Saved data entries
::::
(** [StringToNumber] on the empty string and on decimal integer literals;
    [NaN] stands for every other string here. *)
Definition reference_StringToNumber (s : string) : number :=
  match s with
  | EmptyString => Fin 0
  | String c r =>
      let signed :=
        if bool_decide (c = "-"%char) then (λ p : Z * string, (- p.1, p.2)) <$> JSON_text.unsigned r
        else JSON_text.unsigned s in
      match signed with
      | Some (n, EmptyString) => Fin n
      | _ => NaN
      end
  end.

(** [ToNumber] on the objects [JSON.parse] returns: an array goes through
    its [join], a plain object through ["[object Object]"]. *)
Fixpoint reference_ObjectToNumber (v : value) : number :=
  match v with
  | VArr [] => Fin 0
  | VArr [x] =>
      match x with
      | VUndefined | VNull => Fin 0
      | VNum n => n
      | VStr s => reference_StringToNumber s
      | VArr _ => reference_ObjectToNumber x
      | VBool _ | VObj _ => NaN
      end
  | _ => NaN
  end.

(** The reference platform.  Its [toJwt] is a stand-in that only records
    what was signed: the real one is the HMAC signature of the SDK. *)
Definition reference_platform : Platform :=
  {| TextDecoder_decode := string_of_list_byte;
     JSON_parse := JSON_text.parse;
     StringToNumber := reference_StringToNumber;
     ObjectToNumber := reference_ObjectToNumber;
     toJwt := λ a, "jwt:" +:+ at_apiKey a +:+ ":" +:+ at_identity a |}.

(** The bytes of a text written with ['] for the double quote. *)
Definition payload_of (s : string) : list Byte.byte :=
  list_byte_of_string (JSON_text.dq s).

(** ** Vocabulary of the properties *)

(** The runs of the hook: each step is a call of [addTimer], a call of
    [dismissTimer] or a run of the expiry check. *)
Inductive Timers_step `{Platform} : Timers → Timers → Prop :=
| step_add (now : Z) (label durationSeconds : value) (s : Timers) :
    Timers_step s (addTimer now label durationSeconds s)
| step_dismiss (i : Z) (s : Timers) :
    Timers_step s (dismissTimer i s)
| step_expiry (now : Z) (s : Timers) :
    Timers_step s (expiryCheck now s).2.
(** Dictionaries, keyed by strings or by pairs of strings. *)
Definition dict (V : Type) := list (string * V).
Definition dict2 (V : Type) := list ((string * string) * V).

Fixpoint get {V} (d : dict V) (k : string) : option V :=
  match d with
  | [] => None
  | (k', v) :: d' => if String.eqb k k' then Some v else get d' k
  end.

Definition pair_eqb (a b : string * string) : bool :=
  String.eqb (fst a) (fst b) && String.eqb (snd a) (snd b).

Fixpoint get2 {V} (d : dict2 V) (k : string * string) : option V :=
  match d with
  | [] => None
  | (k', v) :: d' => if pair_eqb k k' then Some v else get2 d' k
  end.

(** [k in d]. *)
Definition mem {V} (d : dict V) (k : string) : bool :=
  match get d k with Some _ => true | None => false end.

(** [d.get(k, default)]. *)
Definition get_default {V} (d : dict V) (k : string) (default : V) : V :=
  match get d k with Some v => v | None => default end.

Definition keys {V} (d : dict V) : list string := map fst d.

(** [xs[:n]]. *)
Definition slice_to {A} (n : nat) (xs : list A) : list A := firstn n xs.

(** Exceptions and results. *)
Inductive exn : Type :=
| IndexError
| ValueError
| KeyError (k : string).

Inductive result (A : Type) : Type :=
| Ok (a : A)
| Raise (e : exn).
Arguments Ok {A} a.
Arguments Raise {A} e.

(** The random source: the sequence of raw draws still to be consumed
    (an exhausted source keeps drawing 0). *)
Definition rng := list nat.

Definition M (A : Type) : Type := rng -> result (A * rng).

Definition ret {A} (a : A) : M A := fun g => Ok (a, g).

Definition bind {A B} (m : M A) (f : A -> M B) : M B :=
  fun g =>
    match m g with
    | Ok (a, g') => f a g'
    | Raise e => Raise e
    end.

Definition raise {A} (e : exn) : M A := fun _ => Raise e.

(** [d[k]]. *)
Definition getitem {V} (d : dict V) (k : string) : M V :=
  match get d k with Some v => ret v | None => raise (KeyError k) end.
::::
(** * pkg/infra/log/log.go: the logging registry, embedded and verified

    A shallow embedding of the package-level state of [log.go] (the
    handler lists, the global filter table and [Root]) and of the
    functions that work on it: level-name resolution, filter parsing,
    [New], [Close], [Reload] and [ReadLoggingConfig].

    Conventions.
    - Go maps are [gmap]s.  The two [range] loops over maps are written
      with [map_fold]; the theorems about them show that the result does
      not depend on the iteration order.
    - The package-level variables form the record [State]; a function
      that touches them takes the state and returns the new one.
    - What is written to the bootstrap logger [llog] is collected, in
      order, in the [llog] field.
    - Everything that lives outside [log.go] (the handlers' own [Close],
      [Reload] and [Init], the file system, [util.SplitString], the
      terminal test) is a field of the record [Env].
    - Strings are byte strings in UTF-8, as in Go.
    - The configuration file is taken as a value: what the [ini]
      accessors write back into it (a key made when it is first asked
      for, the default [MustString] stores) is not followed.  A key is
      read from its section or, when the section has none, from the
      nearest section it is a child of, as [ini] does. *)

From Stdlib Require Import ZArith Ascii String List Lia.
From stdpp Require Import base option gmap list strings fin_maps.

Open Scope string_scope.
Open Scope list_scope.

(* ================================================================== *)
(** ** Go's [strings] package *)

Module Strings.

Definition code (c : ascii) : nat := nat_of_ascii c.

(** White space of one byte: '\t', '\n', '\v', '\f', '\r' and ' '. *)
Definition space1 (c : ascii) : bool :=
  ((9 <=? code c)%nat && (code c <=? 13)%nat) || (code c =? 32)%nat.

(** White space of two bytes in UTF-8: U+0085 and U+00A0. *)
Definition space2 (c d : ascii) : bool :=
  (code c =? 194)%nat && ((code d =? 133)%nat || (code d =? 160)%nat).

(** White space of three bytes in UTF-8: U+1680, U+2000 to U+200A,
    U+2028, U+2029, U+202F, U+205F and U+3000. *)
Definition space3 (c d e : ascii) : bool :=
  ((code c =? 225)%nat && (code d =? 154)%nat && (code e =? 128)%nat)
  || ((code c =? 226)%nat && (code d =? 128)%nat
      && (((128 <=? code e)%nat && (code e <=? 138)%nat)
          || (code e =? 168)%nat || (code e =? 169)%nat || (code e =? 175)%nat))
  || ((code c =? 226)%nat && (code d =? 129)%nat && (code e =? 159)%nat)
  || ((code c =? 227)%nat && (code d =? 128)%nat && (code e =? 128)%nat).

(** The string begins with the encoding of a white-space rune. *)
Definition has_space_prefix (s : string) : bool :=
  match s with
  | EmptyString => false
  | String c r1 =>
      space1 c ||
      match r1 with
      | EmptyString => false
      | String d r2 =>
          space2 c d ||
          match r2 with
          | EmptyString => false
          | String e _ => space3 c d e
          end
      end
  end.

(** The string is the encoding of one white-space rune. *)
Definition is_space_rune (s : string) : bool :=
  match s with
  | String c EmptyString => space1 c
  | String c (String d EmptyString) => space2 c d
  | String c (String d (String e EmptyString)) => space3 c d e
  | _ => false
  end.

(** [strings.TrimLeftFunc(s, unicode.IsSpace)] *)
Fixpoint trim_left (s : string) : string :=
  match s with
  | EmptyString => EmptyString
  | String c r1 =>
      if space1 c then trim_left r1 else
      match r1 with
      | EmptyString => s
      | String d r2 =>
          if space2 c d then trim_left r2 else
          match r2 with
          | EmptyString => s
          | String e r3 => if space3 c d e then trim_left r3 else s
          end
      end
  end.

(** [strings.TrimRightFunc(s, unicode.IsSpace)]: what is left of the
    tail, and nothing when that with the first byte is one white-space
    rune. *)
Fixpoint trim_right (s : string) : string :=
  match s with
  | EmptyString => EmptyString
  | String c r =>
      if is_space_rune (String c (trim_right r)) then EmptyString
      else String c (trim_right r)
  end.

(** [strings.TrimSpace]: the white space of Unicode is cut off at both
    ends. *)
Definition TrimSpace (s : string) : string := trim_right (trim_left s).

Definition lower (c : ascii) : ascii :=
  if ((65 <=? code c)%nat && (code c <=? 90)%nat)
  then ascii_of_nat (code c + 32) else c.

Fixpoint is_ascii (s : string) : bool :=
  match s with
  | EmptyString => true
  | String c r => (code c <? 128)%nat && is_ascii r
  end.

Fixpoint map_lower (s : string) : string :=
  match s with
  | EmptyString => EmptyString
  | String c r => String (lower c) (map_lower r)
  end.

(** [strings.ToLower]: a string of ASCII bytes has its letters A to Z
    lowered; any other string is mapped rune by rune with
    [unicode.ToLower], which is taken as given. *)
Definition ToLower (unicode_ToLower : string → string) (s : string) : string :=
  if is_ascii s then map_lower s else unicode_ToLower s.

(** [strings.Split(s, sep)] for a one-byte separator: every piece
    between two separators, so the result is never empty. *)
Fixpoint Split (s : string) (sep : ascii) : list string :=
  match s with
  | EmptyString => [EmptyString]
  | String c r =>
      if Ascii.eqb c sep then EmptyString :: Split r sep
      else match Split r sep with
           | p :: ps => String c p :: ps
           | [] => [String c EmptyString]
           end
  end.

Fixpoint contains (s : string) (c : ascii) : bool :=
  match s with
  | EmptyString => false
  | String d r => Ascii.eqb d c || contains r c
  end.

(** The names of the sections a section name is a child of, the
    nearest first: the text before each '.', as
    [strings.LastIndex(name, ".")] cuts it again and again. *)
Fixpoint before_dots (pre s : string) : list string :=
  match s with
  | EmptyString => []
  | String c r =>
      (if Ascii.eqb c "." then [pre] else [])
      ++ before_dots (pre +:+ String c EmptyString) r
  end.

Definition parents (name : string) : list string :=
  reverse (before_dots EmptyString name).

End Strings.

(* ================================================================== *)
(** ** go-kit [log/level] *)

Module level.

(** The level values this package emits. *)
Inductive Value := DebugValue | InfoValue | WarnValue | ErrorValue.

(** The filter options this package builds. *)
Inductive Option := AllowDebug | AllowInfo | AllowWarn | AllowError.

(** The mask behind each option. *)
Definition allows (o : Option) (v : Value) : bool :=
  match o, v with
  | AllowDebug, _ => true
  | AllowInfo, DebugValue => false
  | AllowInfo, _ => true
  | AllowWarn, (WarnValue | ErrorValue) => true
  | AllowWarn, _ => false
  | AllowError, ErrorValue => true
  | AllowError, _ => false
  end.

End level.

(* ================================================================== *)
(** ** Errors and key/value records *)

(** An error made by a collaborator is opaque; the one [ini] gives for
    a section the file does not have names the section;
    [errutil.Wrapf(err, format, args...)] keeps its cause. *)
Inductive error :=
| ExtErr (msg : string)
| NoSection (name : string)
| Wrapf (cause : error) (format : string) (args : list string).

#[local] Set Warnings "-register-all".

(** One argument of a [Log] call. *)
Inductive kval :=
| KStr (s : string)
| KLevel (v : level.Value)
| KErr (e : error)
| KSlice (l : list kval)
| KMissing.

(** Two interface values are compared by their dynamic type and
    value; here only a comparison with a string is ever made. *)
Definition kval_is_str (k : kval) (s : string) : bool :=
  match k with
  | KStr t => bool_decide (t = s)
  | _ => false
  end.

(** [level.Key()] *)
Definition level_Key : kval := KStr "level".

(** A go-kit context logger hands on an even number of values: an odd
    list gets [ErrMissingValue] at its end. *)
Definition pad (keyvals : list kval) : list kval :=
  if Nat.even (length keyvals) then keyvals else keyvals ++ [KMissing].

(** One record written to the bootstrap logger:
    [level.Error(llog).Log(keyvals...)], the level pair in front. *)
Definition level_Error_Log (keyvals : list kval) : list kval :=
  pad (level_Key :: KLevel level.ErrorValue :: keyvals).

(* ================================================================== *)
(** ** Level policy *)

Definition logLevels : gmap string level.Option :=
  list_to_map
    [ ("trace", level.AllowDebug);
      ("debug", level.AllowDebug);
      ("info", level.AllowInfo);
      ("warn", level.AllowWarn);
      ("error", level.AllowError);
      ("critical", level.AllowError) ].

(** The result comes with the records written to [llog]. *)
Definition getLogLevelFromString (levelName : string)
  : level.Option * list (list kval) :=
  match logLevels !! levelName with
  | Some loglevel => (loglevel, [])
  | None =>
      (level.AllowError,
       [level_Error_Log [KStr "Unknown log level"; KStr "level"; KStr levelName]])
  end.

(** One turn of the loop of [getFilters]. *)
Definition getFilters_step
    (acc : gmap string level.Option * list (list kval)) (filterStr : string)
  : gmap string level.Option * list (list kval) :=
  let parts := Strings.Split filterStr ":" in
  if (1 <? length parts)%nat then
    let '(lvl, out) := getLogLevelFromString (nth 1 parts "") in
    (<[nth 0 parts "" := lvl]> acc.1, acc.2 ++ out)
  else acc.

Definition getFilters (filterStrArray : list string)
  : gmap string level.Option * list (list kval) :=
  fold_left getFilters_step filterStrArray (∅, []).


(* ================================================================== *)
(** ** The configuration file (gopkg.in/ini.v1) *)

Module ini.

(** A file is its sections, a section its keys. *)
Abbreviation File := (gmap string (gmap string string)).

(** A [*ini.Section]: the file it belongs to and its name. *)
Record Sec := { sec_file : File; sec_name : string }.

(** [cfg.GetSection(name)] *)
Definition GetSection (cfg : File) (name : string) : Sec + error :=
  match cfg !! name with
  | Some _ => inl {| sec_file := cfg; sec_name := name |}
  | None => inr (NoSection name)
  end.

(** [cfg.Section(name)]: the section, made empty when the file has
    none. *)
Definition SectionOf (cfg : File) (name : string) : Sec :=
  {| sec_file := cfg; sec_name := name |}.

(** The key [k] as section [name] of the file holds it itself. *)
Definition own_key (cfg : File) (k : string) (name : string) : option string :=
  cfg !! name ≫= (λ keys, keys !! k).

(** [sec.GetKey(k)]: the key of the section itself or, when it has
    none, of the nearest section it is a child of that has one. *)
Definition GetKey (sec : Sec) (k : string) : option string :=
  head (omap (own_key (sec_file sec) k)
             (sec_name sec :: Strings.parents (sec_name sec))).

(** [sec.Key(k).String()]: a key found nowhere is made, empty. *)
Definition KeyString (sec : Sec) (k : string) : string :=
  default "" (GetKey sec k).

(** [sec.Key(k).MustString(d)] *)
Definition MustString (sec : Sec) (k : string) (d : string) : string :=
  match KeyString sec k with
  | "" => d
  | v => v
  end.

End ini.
::::
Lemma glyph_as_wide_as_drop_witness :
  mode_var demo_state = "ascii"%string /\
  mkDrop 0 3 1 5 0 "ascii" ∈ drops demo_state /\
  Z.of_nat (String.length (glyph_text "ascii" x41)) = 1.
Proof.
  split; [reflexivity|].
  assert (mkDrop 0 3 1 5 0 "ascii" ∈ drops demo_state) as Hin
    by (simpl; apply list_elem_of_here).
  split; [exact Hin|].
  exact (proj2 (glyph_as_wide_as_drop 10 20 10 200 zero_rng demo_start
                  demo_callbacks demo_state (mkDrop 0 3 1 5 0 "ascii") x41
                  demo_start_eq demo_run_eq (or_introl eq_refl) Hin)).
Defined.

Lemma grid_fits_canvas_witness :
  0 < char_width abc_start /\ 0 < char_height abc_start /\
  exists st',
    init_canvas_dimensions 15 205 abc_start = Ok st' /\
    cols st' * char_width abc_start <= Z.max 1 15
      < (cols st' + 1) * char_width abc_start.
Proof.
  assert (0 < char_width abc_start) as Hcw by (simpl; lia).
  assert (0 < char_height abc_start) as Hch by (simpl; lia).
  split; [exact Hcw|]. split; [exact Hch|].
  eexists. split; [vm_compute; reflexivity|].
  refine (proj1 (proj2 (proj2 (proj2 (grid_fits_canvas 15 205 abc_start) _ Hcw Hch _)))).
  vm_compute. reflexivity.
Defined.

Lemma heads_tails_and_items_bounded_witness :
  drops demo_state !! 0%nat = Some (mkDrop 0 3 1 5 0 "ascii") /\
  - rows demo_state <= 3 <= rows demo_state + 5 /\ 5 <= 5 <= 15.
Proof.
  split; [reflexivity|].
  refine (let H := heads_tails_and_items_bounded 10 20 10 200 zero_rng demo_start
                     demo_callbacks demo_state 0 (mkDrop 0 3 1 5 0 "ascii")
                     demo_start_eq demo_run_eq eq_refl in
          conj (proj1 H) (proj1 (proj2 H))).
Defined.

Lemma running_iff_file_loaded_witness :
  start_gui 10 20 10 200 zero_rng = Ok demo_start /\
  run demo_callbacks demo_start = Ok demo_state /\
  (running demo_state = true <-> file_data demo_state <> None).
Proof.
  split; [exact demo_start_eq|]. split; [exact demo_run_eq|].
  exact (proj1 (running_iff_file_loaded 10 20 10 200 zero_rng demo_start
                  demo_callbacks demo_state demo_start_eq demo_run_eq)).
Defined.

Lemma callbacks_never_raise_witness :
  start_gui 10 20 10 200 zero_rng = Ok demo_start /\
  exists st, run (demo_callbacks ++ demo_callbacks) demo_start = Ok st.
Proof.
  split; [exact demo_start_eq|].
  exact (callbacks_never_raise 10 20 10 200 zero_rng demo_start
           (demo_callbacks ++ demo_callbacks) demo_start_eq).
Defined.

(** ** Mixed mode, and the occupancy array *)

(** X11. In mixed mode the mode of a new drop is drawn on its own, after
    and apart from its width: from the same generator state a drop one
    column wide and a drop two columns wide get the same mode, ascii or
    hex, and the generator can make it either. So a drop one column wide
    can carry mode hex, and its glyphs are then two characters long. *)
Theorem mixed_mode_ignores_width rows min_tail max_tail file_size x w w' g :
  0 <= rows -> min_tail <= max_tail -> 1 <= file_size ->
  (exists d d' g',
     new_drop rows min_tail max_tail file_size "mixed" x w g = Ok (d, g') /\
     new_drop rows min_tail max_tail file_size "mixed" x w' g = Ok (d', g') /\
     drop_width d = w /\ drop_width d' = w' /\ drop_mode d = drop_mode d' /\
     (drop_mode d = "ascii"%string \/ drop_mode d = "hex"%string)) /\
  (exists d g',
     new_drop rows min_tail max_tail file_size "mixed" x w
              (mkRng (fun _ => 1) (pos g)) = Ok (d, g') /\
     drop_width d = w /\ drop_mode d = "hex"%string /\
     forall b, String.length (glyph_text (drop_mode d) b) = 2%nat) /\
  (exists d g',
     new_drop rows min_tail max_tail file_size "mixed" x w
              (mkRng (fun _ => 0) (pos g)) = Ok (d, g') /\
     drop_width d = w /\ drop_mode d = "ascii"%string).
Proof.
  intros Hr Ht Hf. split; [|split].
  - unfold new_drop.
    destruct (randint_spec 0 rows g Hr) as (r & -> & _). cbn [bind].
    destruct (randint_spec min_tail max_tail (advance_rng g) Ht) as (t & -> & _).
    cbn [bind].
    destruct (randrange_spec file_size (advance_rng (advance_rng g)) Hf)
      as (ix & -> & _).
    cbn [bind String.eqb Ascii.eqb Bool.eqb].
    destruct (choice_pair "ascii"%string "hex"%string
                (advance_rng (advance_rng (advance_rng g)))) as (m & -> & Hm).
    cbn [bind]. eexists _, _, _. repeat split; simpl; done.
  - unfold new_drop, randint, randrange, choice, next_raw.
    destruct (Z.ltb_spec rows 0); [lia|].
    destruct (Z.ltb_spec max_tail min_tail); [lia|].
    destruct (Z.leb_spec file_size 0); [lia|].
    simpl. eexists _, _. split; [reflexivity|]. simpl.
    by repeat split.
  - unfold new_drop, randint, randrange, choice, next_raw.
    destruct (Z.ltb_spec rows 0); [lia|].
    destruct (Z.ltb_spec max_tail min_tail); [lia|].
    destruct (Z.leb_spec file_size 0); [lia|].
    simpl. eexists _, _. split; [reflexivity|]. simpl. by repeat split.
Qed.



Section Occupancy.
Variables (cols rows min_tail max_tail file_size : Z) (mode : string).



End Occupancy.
::::
_Task objective_
All lines above from the one holding "(e : error)" to the one holding "Definition level_Key : kval", inclusive, are to be copied exactly; no other line is wanted.

_Problem solution_
| KErr (e : error)
| KSlice (l : list kval)
| KMissing.

(** Two interface values are compared by their dynamic type and
    value; here only a comparison with a string is ever made. *)
Definition kval_is_str (k : kval) (s : string) : bool :=
  match k with
  | KStr t => bool_decide (t = s)
  | _ => false
  end.

(** [level.Key()] *)
Definition level_Key : kval := KStr "level".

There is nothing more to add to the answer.